In the Washington Post over the weekend, University of Chicago professor Harold Pollack described some provisions of Cornyn's proposal as 'helpful and constructive,' but highlighted a missing piece of the puzzle.
"Cornyn’s proposal does not address the most glaring issue in American mental health policy: the Affordable Care Act’s Medicaid expansion. Medicaid expansion was always the public health cornerstone of ACA. It remains the single most important measure to expand access to mental health and addiction treatment, serving severely vulnerable populations such as the homeless, addressing the complicated medical and psychiatric difficulties of many young men cycling through our jails and prisons."
I suspect that for many Republicans, the idea of 'Obamacare' playing a meaningful role in preventing mass-shootings must sound ridiculous. After all, 'Obamacare' is inherently bad, even hen it's good, and all its provisions must be rejected because, well, just because...

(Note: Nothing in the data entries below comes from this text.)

Lemma elem_of_truncate_scores l rs k z :
  truncate_scores l = Returns rs → (k, z) ∈ rs →
  ∃ x, (k, x) ∈ l ∧ Double.to_int x = Returns z.
Proof.
  revert rs. induction l as [|[k' x] l IH]; intros rs; simpl.
  { intros [= <-] Hin. by apply elem_of_nil in Hin. }
  unfold truncate_score. simpl.
  destruct (Double.to_int x) as [z'|] eqn:Hx; [|done].
  rewrite !bind_Returns.
  destruct (truncate_scores l) as [rs'|] eqn:Hl; [|done].
  rewrite bind_Returns. intros [= <-] [[= -> ->]|Hin]%elem_of_cons.
  - exists x. split; [apply list_elem_of_here|done].
  - destruct (IH rs' eq_refl Hin) as (y & Hy & Hz).
    exists y. split; [by apply list_elem_of_further|done].
Qed.

Lemma truncate_scores_failure l e :
  truncate_scores l = Fails e → e = bad_cast.
Proof.
  induction l as [|[k x] l IH]; simpl; [done|].
  unfold truncate_score. simpl.
  destruct (Double.to_int x) as [z|e'] eqn:Hx.
  - rewrite !bind_Returns.
    destruct (truncate_scores l) as [rs|e'']; [done|].
    intros [= <-]. by apply IH.
  - intros [= <-]. destruct x as [?|?| |? ? ?]; simpl in Hx;
      try case_decide; congruence.
Qed.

...My suspicion, based on years of conservative apoplexy about expanding American's access to affordable health security, is that when Republicans talk about mental health as a substitute for a debate about gun policy, they're creating a smoke screen...
...They can, however, prove these suspicions wrong fairly easily. Pollack concluded, 'If any...politician suggests that mental health rather than gun policy is central to reducing mass homicides, ask where they stand on Medicaid expansion. Their answer will be clarifying.'
Let's start with Senator Cornyn, who fought tooth and nail to block Medicaid expansion in Texas, despite the fact that Texas has the highest uninsured rate in the entire country."
eye'm thynkin': Mass homicide is bad...guns are good...making mental health care available to everyone is good..."Obamacare" expands mental health care to everyone under Medicaid..."Obamacare" is bad... Republican spin-doctors are surely working overtime right now.